ASSIGNMENT => Of the lines below, write out exactly those from the line with "Record node_stat := mk_node_stat" through the line with "sys_rmdir : bytes -> state world Z;", both included, and skip the rest.

TASK INPUTS section start

Lemma ordered_card ds names c p :
  ordered ds names -> placed ds c -> placed ds p -> (0 < devices_delay_later c)%nat ->
  same_prefix c (devices_delay_later c) p -> p <> c -> (forall e, in_front ds e c -> ~ in_group ds c e) ->
  before p c names.
Proof.
  intros (s & out & Hs & Hel & Hl & ->) Hc Hp Hn Hpre Hne Hfront. apply before_more.
  assert (forall q, q ∈ early s <-> placed ds q) as Hin.
  { intros q. rewrite list_elem_of_filter, Hel. unfold placed. naive_solver. }
  assert (StronglySorted str_lt (early s)) as Hse by by apply StronglySorted_filter.
  apply Hin in Hc as (l1 & r & He)%list_elem_of_split.
  destruct (split_prefix (same_prefix c (devices_delay_later c)) r) as (a & l2 & -> & Ha & Hl2).
  assert (forall q, q ∈ l1 ++ c :: a ++ l2 <-> placed ds q) as Hin' by by rewrite <- He.
  rewrite He in Hse, Hl. apply StronglySorted_app in Hse as (Hcross & Hs1 & Hs2).
  apply StronglySorted_inv in Hs2 as [Hs2 Hca].
  assert (forall q, q ∈ l1 -> str_lt q c) as Hl1 by (intros q Hq; apply Hcross; [done|by left]).
  assert (forall q, placed ds q -> str_lt q c -> q ∈ l1) as Hl1'.
  { intros q [Hq|[->|Hq]%elem_of_cons]%Hin'%elem_of_app Hlt; [done|by destruct (irreflexivity str_lt c)|].
    rewrite Forall_forall in Hca. destruct (irreflexivity str_lt c). etrans; [by apply Hca|done]. }
  destruct (listing_card _ _ l1 c a l2 _ Hl eq_refl eq_refl Hn Ha Hl2) as (o1 & o2 & -> & Ho1 & _).
  { intros e Hlast (c' & Hc' & Hn' & Hpre'). assert (e ∈ l1) as He1 by by apply last_Some_elem_of.
    apply (Hfront e).
    - split; [by apply Hin', elem_of_app; left|]. split; [by apply Hl1|]. intros q Hq Hqc. apply Hl1' in Hq; [|done].
      apply last_Some in Hlast as [k ->]. apply elem_of_app in Hq as [Hq|Hq%list_elem_of_singleton]; [right|by left].
      apply StronglySorted_app in Hs1 as (H & _). apply H; [done|by left].
    - exists c'. split; [by apply Hin', elem_of_app; left|]. split; [by apply Hl1|done]. }
  apply before_app. rewrite Ho1. apply Hin', elem_of_app in Hp as [Hp|[->|[Hp|Hp]%elem_of_app]%elem_of_cons]; [by apply elem_of_app; left|done|by apply elem_of_app; right|].
  exfalso. destruct l2 as [|d l2]; [by apply elem_of_nil in Hp|]. apply Hl2.
  apply elem_of_cons in Hp as [->|Hp]; [done|].
  apply Forall_app in Hca as [_ [Hcd _]%Forall_cons]. apply StronglySorted_app in Hs2 as (_ & _ & Hs2).
  apply StronglySorted_inv in Hs2 as [_ Hd]. rewrite Forall_forall in Hd.
  unfold same_prefix, strneq in *. rewrite bool_decide_eq_true in Hpre |- *.
  pose proof (prefix_between _ _ _ _ Hcd (Hd _ Hp) (eq_sym Hpre)). congruence.
Qed.

Definition sorted_devices en : list bytes :=
  qsort (fun a b => match syspath_cmp a b with Lt => true | _ => false end) (devices en).
Lemma sorted_devices_weak en : weak (sorted_devices en).
Proof.
  rewrite <- (list_fmap_id (sorted_devices en)). apply (qsort_weak (fun x => x) str_lt); [|apply str_total].
  intros x y. rewrite syspath_cmp_strcmp. unfold str_lt. by destruct (strcmp x y).
Qed.
Lemma sorted_devices_perm en : sorted_devices en ≡ₚ devices en.
Proof. apply qsort_perm. Qed.

Definition sorted_once en : list bytes := dedup None (sorted_devices en).
Lemma fold_add_eq l en :
  fold_left syspath_add l en =
    en <| devices := devices en ++ l |> <| devices_max := devices_max (fold_left syspath_add l en) |>
       <| devices_uptodate := match l with [] => devices_uptodate en | _ => false end |>.
Proof.
  revert en. induction l as [|p l IH]; intros en; cbn [fold_left]; [rewrite app_nil_r; by destruct en|].
  rewrite IH at 1. unfold syspath_add at 1 2 3 4. destruct en; cbn. rewrite <- app_assoc. by destruct l.
Qed.
(** The array while the paths for the end are behind the others. *)
Definition with_late en : udev_enumerate :=
  fold_left syspath_add (late (sorted_once en)) (en <| devices := sorted_devices en |>).
Lemma get_list_entry_eq en :
  devices_uptodate en = false ->
  udev_enumerate_get_list_entry en =
    en <| devices_list := (fun p => mk_entry p None 0) <$> place None (early (sorted_once en)) ++ late (sorted_once en) |>
       <| devices := sorted_devices en |> <| devices_max := devices_max (with_late en) |> <| devices_uptodate := true |>.
Proof.
  intros Hu. unfold udev_enumerate_get_list_entry. rewrite Hu. fold (sorted_devices en).
  rewrite list_loop_spec by done. cbn [fmap option_fmap option_map]. rewrite !app_nil_l. fold (sorted_once en).
  fold (with_late en). assert (forall m, with_late en = m -> devices_max m = devices_max (with_late en)) as H by congruence.
  unfold with_late at 1. rewrite fold_add_eq. fold (with_late en). by destruct en.
Qed.
Lemma sorted_once_ordered en : ordered (devices en) (place None (early (sorted_once en)) ++ late (sorted_once en)).
Proof.
  exists (sorted_once en), (place None (early (sorted_once en))). split_and!; [..|apply place_listing|done].
  - by apply dedup_sorted; [apply sorted_devices_weak|].
  - intros p. rewrite <- (sorted_devices_perm en). split; [apply dedup_elem|]. intros H. by apply dedup_all.
Qed.

(** * What keeps an enumeration well formed *)

Record wf en : Prop := {
  wf_subsystems : names_sorted (subsystem_match_list en);
  wf_nosubsystems : names_sorted (subsystem_nomatch_list en);
  wf_sysnames : names_sorted (sysname_match_list en);
  wf_tags : names_sorted (tags_match_list en);
  wf_max : 0 <= devices_max en < 2 ^ 32;
  (** The array has room for what is in it. *)
  wf_room : Z.of_nat (length (devices en)) < 2 ^ 30 -> Z.of_nat (length (devices en)) <= devices_max en;
  (** The list is there when it is said to be. *)
  wf_list : devices_uptodate en = true -> ordered (devices en) (e_name <$> devices_list en)
}.

(** Paths are added. *)
Inductive adds en : udev_enumerate -> Prop :=
  | adds_none : adds en en
  | adds_path en' p : adds en en' -> adds en (syspath_add en' p).
#[export] Hint Constructors adds : udev.
#[export] Instance adds_preorder : PreOrder adds.
Proof.
  split; [constructor|]. intros x y z Hxy Hyz. induction Hyz as [|z' p _ IH]; [done|]. by constructor.
Qed.

Section scans.
Context `{SY : System} {IF : Interfaces} {G : Glob}.
Context (rd : bytes -> state world (Z + list bytes)).

(** A computation that only adds paths. *)
Definition adding {A} en (m : state world (A * udev_enumerate)) : Prop := forall w, adds en (m w).1.2.
Definition adding_ en (m : state world udev_enumerate) : Prop := forall w, adds en (m w).1.
(* ===== verification/Node.v ===== *)
(** src/core/udev-node.c: the permissions of a device node, and the links in
    /dev, which go to the device of the highest priority of those that claim
    the link; also lib/utils/path/remove.c and the part of shared/mkdir.c that
    makes the directories of a link.  Without SELinux, so labels are not set. *)

From Stdlib Require Import ZArith Lia Ascii.
From stdpp Require Import prelude gmap strings sorting.
From S2P Require Import Prelude Utils Strings Encode System UdevList Device DeviceProofs DeviceNew.
Import Mem Entries Path Device DeviceProofs DeviceNew.

Module Node.

(** [st_mode], [st_rdev] and the owner of a node. *)
Record node_stat := mk_node_stat { ns_mode : Z; ns_rdev : Z; ns_uid : Z; ns_gid : Z }.
(** The calls on nodes and links; the result is 0 or the error.  [sys_errno]
    is [errno]. *)
Class Nodes `{SY : System} := {
  sys_lstat_node : bytes -> state world (option node_stat);
  sys_symlink : bytes -> bytes -> state world Z;
  sys_rmdir : bytes -> state world Z;
  sys_chown : bytes -> Z -> Z -> state world Z;
  sys_utimens : bytes -> bool -> state world unit;
  sys_errno : state world Z
}.

(** Where the result is [None] the program does not go on: it dereferences
    NULL, or a loop over a call that keeps failing does not end. *)
Definition obind {S A B} (m : state S (option A)) (f : A -> state S (option B)) : state S (option B) :=
  r ← m; match r with Some x => f x | None => mret None end.
#[local] Notation "x ←! m ; f" := (obind m (fun x => f)) (at level 20, m at level 100, f at level 200, right associativity).

Section node.
Context `{SY : System} {NO : Nodes} {IF : Interfaces}.

(** * lib/utils/path/remove.c *)

(** [dir] is what is left of the path and [p] how far the loop has come. *)
Fixpoint path_remove_loop (p : nat) (dir : bytes) (last : bool) : state world Z :=
  match p with
  | O => mret 0
  | S p' =>
      if nth p dir nul ==c "/" then
        r ← (if last then sys_rmdir dir else mret 0);
        if negb (r =? 0) then mret (if r =? ENOENT then 0 else -1)
        else path_remove_loop p' (take p dir) true
      else path_remove_loop p' dir last
  end.
Definition PATH_SIZE : nat := 1024.
Definition path_remove (path : bytes) : state world Z :=
  let '(dir, n) := Str.str_copy path PATH_SIZE in
  path_remove_loop n dir false.

(** * shared/mkdir.c *)

(** The part of [s] up to the first slash, and the rest. *)
Fixpoint span_slash (s : bytes) : bytes * bytes :=
  match s with
  | c :: s' => if c ==c "/" then ([], s) else let '(a, r) := span_slash s' in (c :: a, r)
  | [] => ([], [])
  end.
Fixpoint span_slashes (s : bytes) : bytes * bytes :=
  match s with
  | c :: s' => if c ==c "/" then let '(a, r) := span_slashes s' in (c :: a, r) else ([], s)
  | [] => ([], [])
  end.
Definition label_mkdir (path : bytes) (mode : Z) : state world Z :=
  r ← sys_mkdir path mode;
  mret (if negb (r =? 0) && negb (r =? EEXIST) then - r else 0).
(** [t] is the path in front of [p]. *)
Fixpoint mkdir_parents_loop (fuel : nat) (t p : bytes) (mode : Z) : state world Z :=
  match fuel with
  | O => mret 0
  | S fuel' =>
      let '(e, r) := span_slash p in
      let '(slashes, p') := span_slashes r in
      match p' with
      | [] => mret 0
      | _ =>
          r ← label_mkdir (t ++ e) mode;
          if r <? 0 then mret r else mkdir_parents_loop fuel' (t ++ e ++ slashes) p' mode
      end
  end.
Definition mkdir_parents_label (path : bytes) (mode : Z) : state world Z :=
  match strrchr path "/" with
  | None => mret (- UdevList.EINVAL)
  | Some ([], _) => mret 0
  | Some (p, _) =>
      st ← sys_stat p;
      match st with
      | Some m => mret (if S_ISDIR m then 0 else - ENOTDIR)
      | None =>
          let '(slashes, p) := span_slashes path in
          mkdir_parents_loop (length path) slashes p mode
      end
  end.

(** * Links *)

Fixpoint symlink_create (fuel : nat) (target slink : bytes) : state world (option Z) :=
  match fuel with
  | O => mret None
  | S fuel' =>
      err ← mkdir_parents_label slink 0x1ED;
      if negb (err =? 0) && negb (err =? - ENOENT) then mret (Some err)
      else
        e ← sys_symlink target slink;
        if e =? ENOENT then symlink_create fuel' target slink else mret (Some (- e))
  end.
(** An identifier that is NULL ends the arguments of [strscpyl]. *)
Definition arg (s : option bytes) : list bytes := match s with Some s => [s] | None => [] end.
Definition link_tmp (devnum : option bytes) (slink : bytes) : bytes :=
  fst (strscpyl (UTIL_PATH_SIZE + 32) ([slink; ".tmp-" : bytes] ++ arg devnum)).
(** The end of [node_symlink]. *)
Definition replace_link (fuel : nat) (slink_tmp target slink : bytes) : state world (option Z) :=
  sys_unlink slink_tmp ;;
  r ←! symlink_create fuel target slink_tmp;
  if negb (r =? 0) then mret (Some (-1))
  else
    r ← sys_rename slink_tmp slink;
    if negb (r =? 0) then sys_unlink slink_tmp ;; mret (Some (-1)) else mret (Some 0).
Definition node_symlink (fuel : nat) (devnum : option bytes) (node slink : bytes) : state world (option Z) :=
  match path_relative (Some node) (Some slink) UTIL_PATH_SIZE with
  | None | Some (_, O) => mret (Some (-1))
  | Some (target, S _) =>
      let replace := replace_link fuel (link_tmp devnum slink) target slink in
      st ← sys_lstat slink;
      match st with
      | Some mode =>
          if S_ISBLK mode || S_ISCHR mode then mret (Some 0)
          else if S_ISLNK mode then
            buf ← sys_readlink slink;
            match buf with
            | Some buf =>
                if (0 <? length buf)%nat && (length buf <? UTIL_PATH_SIZE)%nat
                   && str_eq (Some target) (Some (until_nul buf)) then
                  sys_utimens slink true ;; mret (Some 0)
                else replace
            | None => replace
            end
          else replace
      | None =>
          r ←! symlink_create fuel target slink;
          if r =? 0 then mret (Some 0) else replace
      end
  end.

(** * The stack of a link *)

(** The loop over the directory: [best] is the priority and the target. *)
Fixpoint find_prioritized_loop (names : list bytes) (priority : Z) (target : option bytes) : D (Z * option bytes) :=
  match names with
  | [] => mret (priority, target)
  | name :: names' =>
      match name with
      | [] => mret (priority, target)
      | c :: _ =>
          if c ==c "." then find_prioritized_loop names' priority target
          else
            id ← udev_device_get_id_filename;
            if str_eq (Some name) id then find_prioritized_loop names' priority target
            else
              dev_db ← sys (udev_device_new_from_device_id name);
              match dev_db with
              | None => find_prioritized_loop names' priority target
              | Some dev_db =>
                  '(devnode, dev_db) ← sys (run_device dev_db udev_device_get_devnode);
                  match devnode with
                  | None => find_prioritized_loop names' priority target
                  | Some devnode =>
                      '(better, dev_db) ← sys (run_device dev_db
                         (match target with
                          | None => mret true
                          | Some _ => p ← udev_device_get_devlink_priority; mret (priority <? p)
                          end));
                      if (better : bool) then
                        '(p, _) ← sys (run_device dev_db udev_device_get_devlink_priority);
                        find_prioritized_loop names' p (Some (fst (strscpy UTIL_PATH_SIZE devnode)))
                      else find_prioritized_loop names' priority target
                  end
              end
      end
  end.
Definition link_find_prioritized (add : bool) (stackdir : bytes) : D (option (option bytes)) :=
  start ← (if add then
             priority ← udev_device_get_devlink_priority;
             devnode ← udev_device_get_devnode;
             mret ((fun n => (priority, Some (fst (strscpy UTIL_PATH_SIZE n)))) <$> devnode)
           else mret (Some (0, None)));
  match start with
  | None => mret None
  | Some (priority, target) =>
      dir ← sys (sys_readdir stackdir);
      match dir with
      | None => mret (Some target)
      | Some names => '(_, target) ← find_prioritized_loop names priority target; mret (Some target)
      end
  end.

Fixpoint create_record_dir (fuel : nat) (filename : bytes) : state world (option unit) :=
  match fuel with
  | O => mret None
  | S fuel' =>
      r ← path_create filename 0x1ED;
      if r <? 0 then mret (Some tt)
      else e ← sys_errno; if e =? ENOENT then create_record_dir fuel' filename else mret (Some tt)
  end.
Definition link_update (fuel : nat) (slink : bytes) (add : bool) : D (option unit) :=
  devnum ← udev_device_get_id_filename;
  let name_enc := fst (path_encode (drop 4 slink) (Z.of_nat UTIL_PATH_SIZE)) in
  let dirname := fst (strscpyl UTIL_PATH_SIZE [UDEVRUNDIR ++ "/links/"; name_enc]) in
  let filename := fst (strscpyl (UTIL_PATH_SIZE * 2) ([dirname; "/" : bytes] ++ arg devnum)) in
  (if add then mret tt
   else r ← sys (sys_unlink filename); if r =? 0 then sys (sys_rmdir dirname) ;; mret tt else mret tt) ;;
  target ←! link_find_prioritized add dirname;
  _ ←! match target with
       | None =>
           r ← sys (sys_unlink slink);
           if r =? 0 then sys (path_remove slink) ;; mret (Some tt) else mret (Some tt)
       | Some target => _ ←! sys (node_symlink fuel devnum target slink); mret (Some tt)
       end;
  if add then
    _ ←! sys (create_record_dir fuel filename);
    sys (sys_create filename) ;; mret (Some tt)
  else mret (Some tt).
(** One link after the other. *)
Fixpoint each_link (links : list entry) (f : bytes -> D (option unit)) : D (option unit) :=
  match links with
  | [] => mret (Some tt)
  | e :: links' => _ ←! f (e_name e); each_link links' f
  end.
(** [old] are the links of the old device. *)
Definition udev_node_update_old_links (fuel : nat) (old : list entry) : D (option unit) :=
  each_link old (fun name =>
    links ← udev_device_get_devlinks_list_entry;
    if existsb (fun e => str_eq (Some name) (Some (e_name e))) links then mret (Some tt)
    else link_update fuel name false).

(** * Nodes *)

Definition S_IFBLK : Z := 0x6000.
Definition S_IFCHR : Z := 0x2000.
Definition is_block (subsystem : option bytes) : bool := str_eq subsystem (Some ("block" : bytes)).
Definition node_permissions_apply (apply : bool) (mode uid gid : Z) : D Z :=
  devnode ← udev_device_get_devnode;
  devnum ← udev_device_get_devnum;
  subsystem ← udev_device_get_subsystem udev_device_get_properties_list_entry;
  let mode := Z.lor mode (if is_block subsystem then S_IFBLK else S_IFCHR) in
  stats ← sys (match devnode with Some n => sys_lstat_node n | None => mret None end);
  match stats with
  | None => mret (-1)
  | Some st =>
      if negb (Z.land (ns_mode st) S_IFMT =? Z.land mode S_IFMT) || negb (ns_rdev st =? devnum) then mret (-1)
      else
        let node := default [] devnode in
        (if apply && (negb (Z.land (ns_mode st) ACCESSPERMS =? Z.land mode ACCESSPERMS)
                      || negb (ns_uid st =? uid) || negb (ns_gid st =? gid)) then
           sys (sys_chmod node mode) ;; sys (sys_chown node uid gid) ;; mret tt
         else mret tt) ;;
        sys (sys_utimens node false) ;;
        mret 0
  end.
(** /dev/{block,char}/$major:$minor *)
Definition devnum_link : D bytes :=
  subsystem ← udev_device_get_subsystem udev_device_get_properties_list_entry;
  devnum1 ← udev_device_get_devnum;
  devnum2 ← udev_device_get_devnum;
  mret (fst (strscpy UTIL_PATH_SIZE
    ("/dev/" ++ (if is_block subsystem then "block" else "char") ++ "/"%char :: fmt_u32 (major devnum1)
       ++ ":"%char :: fmt_u32 (minor devnum2)))).
Definition udev_node_add (fuel : nat) (apply : bool) (mode uid gid : Z) : D (option unit) :=
  devnum ← udev_device_get_id_filename;
  r ← node_permissions_apply apply mode uid gid;
  if r <? 0 then mret (Some tt)
  else
    filename ← devnum_link;
    devnode ← udev_device_get_devnode;
    _ ←! sys (match devnode with Some n => node_symlink fuel devnum n filename | None => mret (Some (-1)) end);
    links ← udev_device_get_devlinks_list_entry;
    each_link links (fun name => link_update fuel name true).
Definition udev_node_remove (fuel : nat) : D (option unit) :=
  links ← udev_device_get_devlinks_list_entry;
  _ ←! each_link links (fun name => link_update fuel name false);
  filename ← devnum_link;
  sys (sys_unlink filename) ;;
  mret (Some tt).
End node.
End Node.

TASK INPUTS section end

ANSWER SPACE =>
Record node_stat := mk_node_stat { ns_mode : Z; ns_rdev : Z; ns_uid : Z; ns_gid : Z }.
(** The calls on nodes and links; the result is 0 or the error.  [sys_errno]
    is [errno]. *)
Class Nodes `{SY : System} := {
  sys_lstat_node : bytes -> state world (option node_stat);
  sys_symlink : bytes -> bytes -> state world Z;
  sys_rmdir : bytes -> state world Z;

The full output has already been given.